INFORMATION PROVIDED ::
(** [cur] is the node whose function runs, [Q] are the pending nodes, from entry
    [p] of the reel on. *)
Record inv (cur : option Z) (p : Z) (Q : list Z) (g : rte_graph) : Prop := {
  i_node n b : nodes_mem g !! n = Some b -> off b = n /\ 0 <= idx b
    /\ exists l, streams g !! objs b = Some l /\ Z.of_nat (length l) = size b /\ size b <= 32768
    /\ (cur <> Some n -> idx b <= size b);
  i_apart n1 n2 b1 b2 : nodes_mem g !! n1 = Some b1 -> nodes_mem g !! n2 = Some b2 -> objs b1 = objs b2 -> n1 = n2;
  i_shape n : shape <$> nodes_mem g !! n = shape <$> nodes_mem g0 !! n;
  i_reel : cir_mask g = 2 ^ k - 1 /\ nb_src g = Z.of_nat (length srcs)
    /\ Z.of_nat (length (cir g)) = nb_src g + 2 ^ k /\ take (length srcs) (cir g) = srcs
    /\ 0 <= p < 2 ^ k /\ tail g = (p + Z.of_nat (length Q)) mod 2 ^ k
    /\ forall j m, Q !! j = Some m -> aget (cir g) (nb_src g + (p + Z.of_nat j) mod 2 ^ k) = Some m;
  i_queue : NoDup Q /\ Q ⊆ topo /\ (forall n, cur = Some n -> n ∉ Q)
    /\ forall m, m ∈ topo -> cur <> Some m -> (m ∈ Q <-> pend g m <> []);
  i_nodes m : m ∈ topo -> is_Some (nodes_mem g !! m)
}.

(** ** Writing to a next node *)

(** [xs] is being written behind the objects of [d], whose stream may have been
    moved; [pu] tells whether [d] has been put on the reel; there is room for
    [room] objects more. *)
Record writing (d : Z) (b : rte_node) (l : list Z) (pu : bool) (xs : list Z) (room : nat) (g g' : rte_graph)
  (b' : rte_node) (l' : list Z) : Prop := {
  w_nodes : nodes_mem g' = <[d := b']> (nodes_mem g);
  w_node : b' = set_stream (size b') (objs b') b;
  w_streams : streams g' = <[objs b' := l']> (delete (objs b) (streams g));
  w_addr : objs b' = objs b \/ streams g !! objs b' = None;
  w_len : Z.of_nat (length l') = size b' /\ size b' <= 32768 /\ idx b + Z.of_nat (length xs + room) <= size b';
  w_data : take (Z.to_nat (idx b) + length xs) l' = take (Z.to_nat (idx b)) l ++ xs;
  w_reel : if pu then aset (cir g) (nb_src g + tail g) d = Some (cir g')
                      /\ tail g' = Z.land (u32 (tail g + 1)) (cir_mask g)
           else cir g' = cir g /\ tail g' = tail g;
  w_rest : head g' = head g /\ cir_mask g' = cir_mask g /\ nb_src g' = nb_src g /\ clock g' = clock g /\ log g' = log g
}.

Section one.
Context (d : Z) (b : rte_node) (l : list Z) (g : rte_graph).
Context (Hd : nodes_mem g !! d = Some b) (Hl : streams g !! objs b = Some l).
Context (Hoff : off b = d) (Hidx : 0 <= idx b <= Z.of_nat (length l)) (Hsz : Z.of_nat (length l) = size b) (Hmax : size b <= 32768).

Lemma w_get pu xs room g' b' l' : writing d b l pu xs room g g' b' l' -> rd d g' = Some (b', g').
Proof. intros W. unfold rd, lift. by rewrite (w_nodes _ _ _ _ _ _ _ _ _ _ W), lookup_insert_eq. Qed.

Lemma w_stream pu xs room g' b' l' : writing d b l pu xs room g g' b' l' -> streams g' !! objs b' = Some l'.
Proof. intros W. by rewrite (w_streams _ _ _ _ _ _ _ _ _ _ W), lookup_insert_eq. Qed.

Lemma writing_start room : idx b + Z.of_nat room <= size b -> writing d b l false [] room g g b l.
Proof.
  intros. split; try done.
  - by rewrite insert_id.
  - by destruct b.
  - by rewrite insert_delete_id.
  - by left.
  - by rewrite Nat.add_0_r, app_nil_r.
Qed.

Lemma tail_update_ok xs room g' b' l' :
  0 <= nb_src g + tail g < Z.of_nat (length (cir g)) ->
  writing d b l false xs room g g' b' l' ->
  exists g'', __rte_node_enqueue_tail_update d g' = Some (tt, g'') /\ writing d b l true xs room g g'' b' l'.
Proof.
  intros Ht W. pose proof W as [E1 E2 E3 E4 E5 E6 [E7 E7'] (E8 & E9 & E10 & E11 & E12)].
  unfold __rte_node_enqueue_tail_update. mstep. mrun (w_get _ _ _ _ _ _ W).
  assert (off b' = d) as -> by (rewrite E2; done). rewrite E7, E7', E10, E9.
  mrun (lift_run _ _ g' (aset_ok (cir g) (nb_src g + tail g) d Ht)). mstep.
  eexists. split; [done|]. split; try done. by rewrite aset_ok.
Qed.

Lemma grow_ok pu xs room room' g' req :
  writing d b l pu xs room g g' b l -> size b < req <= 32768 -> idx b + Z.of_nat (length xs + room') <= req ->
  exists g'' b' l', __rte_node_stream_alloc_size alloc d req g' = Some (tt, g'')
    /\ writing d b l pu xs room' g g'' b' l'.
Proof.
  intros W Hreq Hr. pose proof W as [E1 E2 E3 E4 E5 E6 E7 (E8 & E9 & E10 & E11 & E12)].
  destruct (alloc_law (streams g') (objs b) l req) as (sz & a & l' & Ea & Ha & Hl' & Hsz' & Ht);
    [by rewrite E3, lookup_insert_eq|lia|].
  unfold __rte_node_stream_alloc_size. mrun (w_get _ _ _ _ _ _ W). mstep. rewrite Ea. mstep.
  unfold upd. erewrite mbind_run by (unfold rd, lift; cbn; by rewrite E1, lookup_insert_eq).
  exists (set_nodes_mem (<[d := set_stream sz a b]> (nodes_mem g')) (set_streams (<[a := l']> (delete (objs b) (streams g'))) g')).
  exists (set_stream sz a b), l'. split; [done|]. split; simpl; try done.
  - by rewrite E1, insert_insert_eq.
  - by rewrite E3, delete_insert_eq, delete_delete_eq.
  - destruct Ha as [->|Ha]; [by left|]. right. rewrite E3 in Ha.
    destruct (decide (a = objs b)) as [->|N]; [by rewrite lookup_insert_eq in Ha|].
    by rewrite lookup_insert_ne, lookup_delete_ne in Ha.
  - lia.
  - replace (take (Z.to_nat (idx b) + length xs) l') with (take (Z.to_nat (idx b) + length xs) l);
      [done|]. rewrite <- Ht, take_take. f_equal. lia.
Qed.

TASK DETAILS :: Exact reproduction of the whole material is the required answer.

OUTPUT FOR THIS EXERCISE ::
(** [cur] is the node whose function runs, [Q] are the pending nodes, from entry
    [p] of the reel on. *)
Record inv (cur : option Z) (p : Z) (Q : list Z) (g : rte_graph) : Prop := {
  i_node n b : nodes_mem g !! n = Some b -> off b = n /\ 0 <= idx b
    /\ exists l, streams g !! objs b = Some l /\ Z.of_nat (length l) = size b /\ size b <= 32768
    /\ (cur <> Some n -> idx b <= size b);
  i_apart n1 n2 b1 b2 : nodes_mem g !! n1 = Some b1 -> nodes_mem g !! n2 = Some b2 -> objs b1 = objs b2 -> n1 = n2;
  i_shape n : shape <$> nodes_mem g !! n = shape <$> nodes_mem g0 !! n;
  i_reel : cir_mask g = 2 ^ k - 1 /\ nb_src g = Z.of_nat (length srcs)
    /\ Z.of_nat (length (cir g)) = nb_src g + 2 ^ k /\ take (length srcs) (cir g) = srcs
    /\ 0 <= p < 2 ^ k /\ tail g = (p + Z.of_nat (length Q)) mod 2 ^ k
    /\ forall j m, Q !! j = Some m -> aget (cir g) (nb_src g + (p + Z.of_nat j) mod 2 ^ k) = Some m;
  i_queue : NoDup Q /\ Q ⊆ topo /\ (forall n, cur = Some n -> n ∉ Q)
    /\ forall m, m ∈ topo -> cur <> Some m -> (m ∈ Q <-> pend g m <> []);
  i_nodes m : m ∈ topo -> is_Some (nodes_mem g !! m)
}.

(** ** Writing to a next node *)

(** [xs] is being written behind the objects of [d], whose stream may have been
    moved; [pu] tells whether [d] has been put on the reel; there is room for
    [room] objects more. *)
Record writing (d : Z) (b : rte_node) (l : list Z) (pu : bool) (xs : list Z) (room : nat) (g g' : rte_graph)
  (b' : rte_node) (l' : list Z) : Prop := {
  w_nodes : nodes_mem g' = <[d := b']> (nodes_mem g);
  w_node : b' = set_stream (size b') (objs b') b;
  w_streams : streams g' = <[objs b' := l']> (delete (objs b) (streams g));
  w_addr : objs b' = objs b \/ streams g !! objs b' = None;
  w_len : Z.of_nat (length l') = size b' /\ size b' <= 32768 /\ idx b + Z.of_nat (length xs + room) <= size b';
  w_data : take (Z.to_nat (idx b) + length xs) l' = take (Z.to_nat (idx b)) l ++ xs;
  w_reel : if pu then aset (cir g) (nb_src g + tail g) d = Some (cir g')
                      /\ tail g' = Z.land (u32 (tail g + 1)) (cir_mask g)
           else cir g' = cir g /\ tail g' = tail g;
  w_rest : head g' = head g /\ cir_mask g' = cir_mask g /\ nb_src g' = nb_src g /\ clock g' = clock g /\ log g' = log g
}.

Section one.
Context (d : Z) (b : rte_node) (l : list Z) (g : rte_graph).
Context (Hd : nodes_mem g !! d = Some b) (Hl : streams g !! objs b = Some l).
Context (Hoff : off b = d) (Hidx : 0 <= idx b <= Z.of_nat (length l)) (Hsz : Z.of_nat (length l) = size b) (Hmax : size b <= 32768).

Lemma w_get pu xs room g' b' l' : writing d b l pu xs room g g' b' l' -> rd d g' = Some (b', g').
Proof. intros W. unfold rd, lift. by rewrite (w_nodes _ _ _ _ _ _ _ _ _ _ W), lookup_insert_eq. Qed.

Lemma w_stream pu xs room g' b' l' : writing d b l pu xs room g g' b' l' -> streams g' !! objs b' = Some l'.
Proof. intros W. by rewrite (w_streams _ _ _ _ _ _ _ _ _ _ W), lookup_insert_eq. Qed.

Lemma writing_start room : idx b + Z.of_nat room <= size b -> writing d b l false [] room g g b l.
Proof.
  intros. split; try done.
  - by rewrite insert_id.
  - by destruct b.
  - by rewrite insert_delete_id.
  - by left.
  - by rewrite Nat.add_0_r, app_nil_r.
Qed.

Lemma tail_update_ok xs room g' b' l' :
  0 <= nb_src g + tail g < Z.of_nat (length (cir g)) ->
  writing d b l false xs room g g' b' l' ->
  exists g'', __rte_node_enqueue_tail_update d g' = Some (tt, g'') /\ writing d b l true xs room g g'' b' l'.
Proof.
  intros Ht W. pose proof W as [E1 E2 E3 E4 E5 E6 [E7 E7'] (E8 & E9 & E10 & E11 & E12)].
  unfold __rte_node_enqueue_tail_update. mstep. mrun (w_get _ _ _ _ _ _ W).
  assert (off b' = d) as -> by (rewrite E2; done). rewrite E7, E7', E10, E9.
  mrun (lift_run _ _ g' (aset_ok (cir g) (nb_src g + tail g) d Ht)). mstep.
  eexists. split; [done|]. split; try done. by rewrite aset_ok.
Qed.

Lemma grow_ok pu xs room room' g' req :
  writing d b l pu xs room g g' b l -> size b < req <= 32768 -> idx b + Z.of_nat (length xs + room') <= req ->
  exists g'' b' l', __rte_node_stream_alloc_size alloc d req g' = Some (tt, g'')
    /\ writing d b l pu xs room' g g'' b' l'.
Proof.
  intros W Hreq Hr. pose proof W as [E1 E2 E3 E4 E5 E6 E7 (E8 & E9 & E10 & E11 & E12)].
  destruct (alloc_law (streams g') (objs b) l req) as (sz & a & l' & Ea & Ha & Hl' & Hsz' & Ht);
    [by rewrite E3, lookup_insert_eq|lia|].
  unfold __rte_node_stream_alloc_size. mrun (w_get _ _ _ _ _ _ W). mstep. rewrite Ea. mstep.
  unfold upd. erewrite mbind_run by (unfold rd, lift; cbn; by rewrite E1, lookup_insert_eq).
  exists (set_nodes_mem (<[d := set_stream sz a b]> (nodes_mem g')) (set_streams (<[a := l']> (delete (objs b) (streams g'))) g')).
  exists (set_stream sz a b), l'. split; [done|]. split; simpl; try done.
  - by rewrite E1, insert_insert_eq.
  - by rewrite E3, delete_insert_eq, delete_delete_eq.
  - destruct Ha as [->|Ha]; [by left|]. right. rewrite E3 in Ha.
    destruct (decide (a = objs b)) as [->|N]; [by rewrite lookup_insert_eq in Ha|].
    by rewrite lookup_insert_ne, lookup_delete_ne in Ha.
  - lia.
  - replace (take (Z.to_nat (idx b) + length xs) l') with (take (Z.to_nat (idx b) + length xs) l);
      [done|]. rewrite <- Ht, take_take. f_equal. lia.
Qed.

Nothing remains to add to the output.